Rwanda has kept pace in the reduction of the mortality rate for children in the past two decades, a new report said yesterday.
The United Nations Children Fund (UNICEF) report, titled "Committing to Child Survival: A Promise Renewed," says child mortality rates in the country were slashed from 156 deaths per 1000 children to 54 deaths per 1000 children born annually, reflecting a two-thirds reduction.
The fall implies the country is on course to achieving the Millennium Development Goal 4 - of reducing child mortality rates by two thirds by 2015.
And considering what has already been done in the health sector this year, some officials are confident the country has already achieved the required 52 per cent decline in child mortality rate.
The Minister of Health, Dr Agnes Binagwaho, congratulated Rwandans and health workers, in particular, for a job well done, but urged them to work even harder.
"Rwandans should be proud for what they have achieved, I am very grateful to the thousands of health workers who have dedicated their skills and time to make it happen, but we still have a long way to reach the level we want - the level of a middle income country," she told The New Times.
However, the minister refrained from speculating whether the country could have already hit the MDG Four target - nearly a year after the data that UNICEF used in its latest report was collected. She said accurate data on the latest progress will be available next year.
"I appeal to all my colleagues, the doctors and nurses to double their efforts, but I am happy and I am proud of them."
Reacting to the report, the Director of Malaria Division at Rwanda Biomedical Centre, Corine Karema, took to Twitter yesterday, and declared "Rwanda achieves MDG 4 as Rwanda's 2011 estimate is 54 per 1,000 live births!"
"The MDG 4 target is to reduce child mortality rate by 52 per 1000 children born, the figures in the report indicate that by 2011, the rates were at 54. This implies that today, with all that has been done, we have probably achieved the target," the Director General in charge of Communication at RBC, Arthur Asiimwe, told The New Times yesterday.
According to the report, nine low-income countries, including Rwanda,
Bangladesh, Cambodia, Ethiopia, Liberia, Madagascar, Malawi, Nepal and Niger have lowered their under-five mortality rate by 60 per cent or more over the last two decades.
The countries used simple, tried and tested methods to improve child survival: widespread immunisation campaigns for diseases like measles and polio; insecticide-treated mosquito nets to prevent malaria; interventions ranging from folic acid supplements to clean delivery practices to improve newborn survival; and exclusive breastfeeding to address malnutrition.
"Part of what has led to Rwanda's success include, the universal health care insurance scheme (Mutuelle de Sante), which has made it possible for almost all Rwandans to have access to healthcare," said Asiimwe.
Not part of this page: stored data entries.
(** ** App.jsx: the callers of the session manager *)

(** [String(n)] for a number that may be [NaN]. *)
Definition num_to_string (n : jsnum) : string :=
  match n with
  | NaN => "NaN"
  | Num z => string_of_Z z
  end.

(** [a <= b] on numbers. *)
Definition num_leb (a : jsnum) (b : Z) : bool :=
  match a with
  | NaN => false
  | Num z => z <=? b
  end.

(** [a || d]. *)
Definition or_else (a : jsval) (d : json) : jsval :=
  if truthy_val a then a else Some d.

Module App.
Section App.

Variable Date_parse : string -> option Z.

Inductive Screen : Type :=
| loading
| login
| register
| jobs
| profile.

Record Toast : Type := {
  message : string;
  toast_type : string
}.

(** The state of the component that these handlers read or set, and
    [localStorage]. *)
Record State : Type := {
  currentScreen : Screen;
  userData : list (string * jsval);
  isAuthenticated : bool;
  initializing : bool;
  toast : option Toast;
  local_storage : Storage
}.

(** The [userData] of a logged-out component. *)
Definition blankUserData : list (string * jsval) :=
  [("id", Some JNull); ("name", Some (JStr EmptyString));
   ("email", Some (JStr EmptyString)); ("linkedinUrl", Some (JStr EmptyString));
   ("githubUrl", Some (JStr EmptyString)); ("skills", Some (JStr EmptyString));
   ("preferences", Some (JArr [])); ("resume", Some JNull);
   ("loginCode", Some (JStr EmptyString)); ("hasResume", Some (JBool false))].

Definition initialState (ls : Storage) : State :=
  {| currentScreen := loading; userData := blankUserData; isAuthenticated := false;
     initializing := true; toast := None; local_storage := ls |}.

(** The object [checkAuthStatus] passes to [setUserData]. *)
Definition restoredUserData (currentUser : json) : list (string * jsval) :=
  let field := get_prop currentUser in
  [("id", field "id"); ("name", field "name"); ("email", field "email");
   ("linkedinUrl", or_else (field "linkedin_url") (JStr EmptyString));
   ("githubUrl", or_else (field "github_url") (JStr EmptyString));
   ("portfolioUrl", or_else (field "portfolio_url") (JStr EmptyString));
   ("phoneNumber", or_else (field "phone_number") (JStr EmptyString));
   ("location", or_else (field "location") (JStr EmptyString));
   ("bio", or_else (field "bio") (JStr EmptyString));
   ("skills", or_else (field "skills") (JStr EmptyString));
   ("preferences", or_else (field "preferences") (JArr []));
   ("workMode", or_else (field "work_mode") (JStr "remote"));
   ("experienceLevel", or_else (field "experience_level") (JStr "entry"));
   ("salaryMin", field "salary_min"); ("salaryMax", field "salary_max");
   ("currency", or_else (field "currency") (JStr "USD"));
   ("resume", Some JNull);
   ("resume_filename", or_else (field "resume_filename") (JStr EmptyString));
   ("loginCode", Some (JStr EmptyString));
   ("hasResume", or_else (field "has_resume") (JBool false));
   ("linkedinData", or_else (field "linkedin_data") (JStr EmptyString));
   ("githubData", or_else (field "github_data") (JStr EmptyString));
   ("resumeProcessedData", or_else (field "resume_processed_data") (JStr EmptyString));
   ("profileCompleted", or_else (field "profile_completed") (JBool false))].
(** C5. For every pair of profiles, the completed dates of
    [mergeProfiles now local cloud] are exactly the dates of [local] together
    with the dates of [cloud]: the merged array contains every date of either
    side, and it holds at least as many distinct dates as either input (and
    at least as many entries as an input that has no duplicates). *)
Theorem mergeProfiles_completedDates_union :
  forall (now : Z) (local cloud : Types.UserProfile),
    let dates := fun p => Types.completedDates (Types.progress p) in
    let merged := dates (SyncService.mergeProfiles now local cloud) in
    (forall d, In d merged <-> In d (dates local) \/ In d (dates cloud))
    /\ incl (dates local) merged
    /\ incl (dates cloud) merged
    /\ Js.cardinality (dates local) <= Js.cardinality merged
    /\ Js.cardinality (dates cloud) <= Js.cardinality merged
    /\ Js.cardinality merged = List.length merged
    /\ (NoDup (dates local) -> List.length (dates local) <= List.length merged)
    /\ (NoDup (dates cloud) -> List.length (dates cloud) <= List.length merged).
Proof.
  intros now local cloud dates merged.
  assert (Hin : forall d, In d merged <-> In d (dates local) \/ In d (dates cloud))
    by apply merged_In.
  assert (Hl : incl (dates local) merged) by (intros d Hd; apply Hin; now left).
  assert (Hc : incl (dates cloud) merged) by (intros d Hd; apply Hin; now right).
  assert (Hnd : NoDup merged) by apply merged_NoDup.
  split; [assumption |]. split; [assumption |]. split; [assumption |].
  split; [| split; [| split; [| split]]].
  - now apply cardinality_incl.
  - now apply cardinality_incl.
  - now apply cardinality_NoDup.
  - intros H. now apply NoDup_incl_length.
  - intros H. now apply NoDup_incl_length.
Qed.

(** C6. [mergeProfiles now local cloud] takes the theme of [cloud] when
    [cloud]'s [lastSyncedAt] is strictly greater than [local]'s, and the
    theme of [local] otherwise; in particular on equal timestamps. *)
Theorem mergeProfiles_theme :
  forall (now : Z) (local cloud : Types.UserProfile),
    let merged := Types.theme (Types.preferences (SyncService.mergeProfiles now local cloud)) in
    ((Types.lastSyncedAt cloud > Types.lastSyncedAt local)%Z ->
       merged = Types.theme (Types.preferences cloud))
    /\ ((Types.lastSyncedAt cloud <= Types.lastSyncedAt local)%Z ->
       merged = Types.theme (Types.preferences local))
    /\ (Types.lastSyncedAt cloud = Types.lastSyncedAt local ->
       merged = Types.theme (Types.preferences local)).
Proof.
  intros now local cloud merged. subst merged.
  unfold SyncService.mergeProfiles. simpl.
  destruct (Z.gtb_spec (Types.lastSyncedAt cloud) (Types.lastSyncedAt local)) as [Hgt | Hle].
  - split; [| split]; intros; [reflexivity | lia | lia].
  - split; [| split]; intros; [lia | reflexivity | reflexivity].
Qed.

(* ===================================================================== *)
(** ** App.tsx: the cache object *)
(* ===================================================================== *)

Arguments DateUtils.toDateString : simpl never.
Arguments DateUtils.formatDateFull : simpl never.

Section CacheFacts.
Import Types App.

Lemma get_put_eq (c : Cache) (key : string) (v : DevotionalContent) :
  get (put c key v) key = Some v.
Proof.
  induction c as [| [k x] r IH]; simpl.
  - now rewrite String.eqb_refl.
  - destruct (k =? key)%string eqn:E; simpl; rewrite E; [reflexivity | exact IH].
Qed.

Lemma get_put_ne (c : Cache) (key k : string) (v : DevotionalContent) :
  k <> key -> get (put c key v) k = get c k.
Proof.
  intros Hne. induction c as [| [k0 x] r IH]; simpl.
  - destruct (String.eqb_spec key k); [congruence | reflexivity].
  - destruct (String.eqb_spec k0 key) as [-> | Hk]; simpl.
    + destruct (String.eqb_spec key k); [congruence | reflexivity].
    + destruct (String.eqb_spec k0 k); [reflexivity | exact IH].
Qed.

Lemma get_put (c : Cache) (key k : string) (v : DevotionalContent) :
  get (put c key v) k = if (key =? k)%string then Some v else get c k.
Proof.
  destruct (String.eqb_spec key k) as [-> | Hne].
  - apply get_put_eq.
  - apply get_put_ne. congruence.
Qed.

Lemma run_app (a b : list Cmd) (s : State) : run (a ++ b) s = run b (run a s).
Proof. unfold run. apply fold_left_app. Qed.

Lemma Theme_eqb_refl (t : Theme) : Theme_eqb t t = true.
Proof. now destruct t. Qed.

End CacheFacts.

(* ===================================================================== *)
(** ** App.tsx: selecting a date and loading its content *)
(* ===================================================================== *)

Section LoadContent.
Import Types DateUtils GeminiService App.

Variable JSON_parse : string -> option Payload.

Local Abbreviation step := (App.step JSON_parse).
Local Abbreviation trace := (App.trace JSON_parse).

(** The state is what running the trace makes of it. *)
Lemma step_trace (s : State) (e : Event) :
  step s e = run (trace s e) (fst (dispatch JSON_parse s e)).
Proof.
  unfold App.step, App.trace. destruct (dispatch JSON_parse s e) as [s0 done].
  simpl. now rewrite run_app.
Qed.

Lemma trace_DateSelect (s : State) (d : JsDate) :
  trace s (DateSelect d) = handleDateSelect d ++ loadContent (cache s) d.
Proof.
  unfold App.trace, effects, syncEffect, loadEffect. destruct s; simpl.
  now rewrite Theme_eqb_refl, Bool.eqb_reflx.
Qed.

Lemma trace_FetchSettles (s : State) (i : nat) (reply : AiReply) (f : Fetch) :
  nth_error (fetches s) i = Some f ->
  trace s (FetchSettles i reply) =
    let done := loadContent_resume (fetchKey f)
                  (fetchDevotionalForDate JSON_parse (fetchDateStr f) reply) in
    done ++ (if existsb setsCache done
             then loadContent (cache (run done s)) (currentDate s)
             else []).
Proof.
  intros Hf. unfold App.trace, dispatch. rewrite Hf.
  unfold effects, syncEffect, loadEffect.
  destruct (fetchDevotionalForDate JSON_parse (fetchDateStr f) reply) as [data | e];
    destruct s; simpl; now rewrite Theme_eqb_refl, Bool.eqb_reflx.
Qed.

Lemma failed_fetch_rejects (dateStr : string) (reply : AiReply) :
  FailedReply JSON_parse reply ->
  exists e, fetchDevotionalForDate JSON_parse dateStr reply = Js.Rejected e.
Proof.
  intros H. destruct H as [| | | jsonText Hparse]; simpl; eauto.
  destruct (negb (Js.truthy jsonText)); [eauto |]. rewrite Hparse. eauto.
Qed.

Lemma trace_DateSelect_cached (s : State) (d : JsDate) (c : DevotionalContent) :
  get (cache s) (toDateString d) = Some c ->
  trace s (DateSelect d) =
    [setCurrentDate d; setIsSearchMode false; setSearchQuery "";
     setContent (Some c); setLoadingState SUCCESS].
Proof. intros Hc. rewrite trace_DateSelect. unfold loadContent. now rewrite Hc. Qed.

Lemma step_DateSelect_cached (s : State) (d : JsDate) (c : DevotionalContent) :
  get (cache s) (toDateString d) = Some c ->
  let s' := step s (DateSelect d) in
  content s' = Some c
  /\ loadingState s' = SUCCESS
  /\ fetches s' = fetches s
  /\ cache s' = cache s
  /\ currentDate s' = d.
Proof.
  intros Hc s'. subst s'. rewrite step_trace, (trace_DateSelect_cached s d c Hc).
  destruct s; simpl. repeat split.
Qed.

(** C2. Selecting a date whose key is in the cache calls no fetch and never
    sets the loading state: the handler and the effect that follows set the
    cached record as the content and the state to success, and nothing
    else of the load changes. *)
Theorem cached_date_is_not_fetched :
  forall (s : State) (d : JsDate) (c : DevotionalContent),
    get (cache s) (toDateString d) = Some c ->
    let s' := step s (DateSelect d) in
    trace s (DateSelect d) =
      [setCurrentDate d; setIsSearchMode false; setSearchQuery "";
       setContent (Some c); setLoadingState SUCCESS]
    /\ (forall key dateStr, ~ In (callFetch key dateStr) (trace s (DateSelect d)))
    /\ ~ In (setLoadingState LOADING) (trace s (DateSelect d))
    /\ content s' = Some c
    /\ loadingState s' = SUCCESS
    /\ fetches s' = fetches s
    /\ cache s' = cache s
    /\ currentDate s' = d.
Proof.
  intros s d c Hc s'.
  assert (Ht : trace s (DateSelect d) =
               [setCurrentDate d; setIsSearchMode false; setSearchQuery "";
                setContent (Some c); setLoadingState SUCCESS])
    by now apply trace_DateSelect_cached.
  split; [exact Ht |].
  split. { intros key dateStr Hin. rewrite Ht in Hin. simpl in Hin.
           repeat (destruct Hin as [Hin | Hin]; [discriminate |]). exact Hin. }
  split. { intros Hin. rewrite Ht in Hin. simpl in Hin.
           repeat (destruct Hin as [Hin | Hin]; [discriminate |]). exact Hin. }
  now apply step_DateSelect_cached.
Qed.

Lemma dispatch_FetchSettles (s : State) (i : nat) (reply : AiReply) (f : Fetch) :
  nth_error (fetches s) i = Some f ->
  dispatch JSON_parse s (FetchSettles i reply) =
    (with_fetches (removeNth i (fetches s)) s,
     loadContent_resume (fetchKey f)
       (fetchDevotionalForDate JSON_parse (fetchDateStr f) reply)).
Proof. intros Hf. unfold dispatch. now rewrite Hf. Qed.

(** A fetch that fails, whenever it settles, sets the error state and
    nothing else. *)
Lemma failed_fetch_step (t : State) (i : nat) (reply : AiReply) (f : Fetch) :
  nth_error (fetches t) i = Some f ->
  FailedReply JSON_parse reply ->
  trace t (FetchSettles i reply) = [setLoadingState ERROR]
  /\ loadingState (step t (FetchSettles i reply)) = ERROR
  /\ cache (step t (FetchSettles i reply)) = cache t
  /\ content (step t (FetchSettles i reply)) = content t.
Proof.
  intros Hf Hfail.
  destruct (failed_fetch_rejects (fetchDateStr f) reply Hfail) as [e He].
  assert (Ht : trace t (FetchSettles i reply) = [setLoadingState ERROR]).
  { rewrite (trace_FetchSettles t i reply f Hf), He. reflexivity. }
  split; [exact Ht |].
  rewrite step_trace, Ht, (dispatch_FetchSettles t i reply f Hf).
  destruct t; simpl. repeat split.
Qed.

(** Selecting a date that is not in the cache sets the loading state and
    leaves one more fetch pending, for the key of that date. *)
Lemma uncached_date_is_fetched (s : State) (d : JsDate) :
  get (cache s) (toDateString d) = None ->
  let s1 := step s (DateSelect d) in
  loadingState s1 = LOADING
  /\ fetches s1 =
       fetches s ++ [{| fetchKey := toDateString d; fetchDateStr := formatDateFull d |}]
  /\ cache s1 = cache s
  /\ content s1 = content s.
Proof.
  intros Hc s1. subst s1. rewrite step_trace, trace_DateSelect.
  unfold loadContent. rewrite Hc. destruct s; simpl. repeat split.
Qed.

(** C9. Selecting a date that is not cached sets the loading state and
    starts its fetch; when that fetch rejects, or returns an empty or
    unparseable text, the continuation only sets the error state: the
    cache after the failed fetch is the cache before it. *)
Theorem failed_fetch_writes_no_cache :
  forall (s : State) (d : JsDate) (reply : AiReply),
    get (cache s) (toDateString d) = None ->
    FailedReply JSON_parse reply ->
    let s1 := step s (DateSelect d) in
    let f := {| fetchKey := toDateString d; fetchDateStr := formatDateFull d |} in
    loadingState s1 = LOADING
    /\ nth_error (fetches s1) (List.length (fetches s)) = Some f
    /\ cache s1 = cache s
    /\ forall (t : State) (i : nat),
         nth_error (fetches t) i = Some f ->
         let t' := step t (FetchSettles i reply) in
         trace t (FetchSettles i reply) = [setLoadingState ERROR]
         /\ (forall key value, ~ In (setCache key value) (trace t (FetchSettles i reply)))
         /\ loadingState t' = ERROR
         /\ cache t' = cache t.
Proof.
  intros s d reply Hc Hfail s1 f.
  destruct (uncached_date_is_fetched s d Hc) as (Hl & Hf & Hcache & _).
  fold s1 in Hl, Hf, Hcache.
  split; [exact Hl |]. split.
  { rewrite Hf, nth_error_app2 by lia. now rewrite Nat.sub_diag. }
  split; [exact Hcache |].
  intros t i Hi t'.
  destruct (failed_fetch_step t i reply f Hi Hfail) as (Ht & Hl' & Hc' & _).
  split; [exact Ht |]. split.
  { intros key value Hin. rewrite Ht in Hin. simpl in Hin.
    destruct Hin as [Hin | []]. discriminate. }
  split; assumption.
Qed.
Other factors responsible for the gains are the Community Health Workers (CHW), who helped with providing basic treatment for diseases like malaria, pneumonia and diarrhoea and mass vaccination against major killer diseases among children.
"Today, 99 percent of children have been vaccinated against the killer diseases. Also under the family planning programmes, we educated women about birth spacing and, today, the average birth space is about 2 years which saves children's lives" said Asiimwe.
A strong decline in the under-five malnutrition was also noted by the reduction from 18 percent of underweight children in 2006 to 11 percent in 2010/11.
UNICEF said under-five deaths are now increasingly concentrated in sub-Saharan Africa and South Asia, which now account for 80 percent of the world's total.
MDG 4 sets out to reduce the under-five mortality rate by two-thirds. The commitment to reduce child mortality rates was taken in 1990 setting targets to be achieved by 2015.
Last year, Rwanda achieved the MDG on sanitation, surpassing it by eight percent.
MDG target 7c calls for reduction by half (50 per cent), the proportion of people without sustainable access to safe drinking water and basic sanitation by 2015.
Available figures indicate that by last year, about 58 percent of Rwandans had access to adequate sanitation.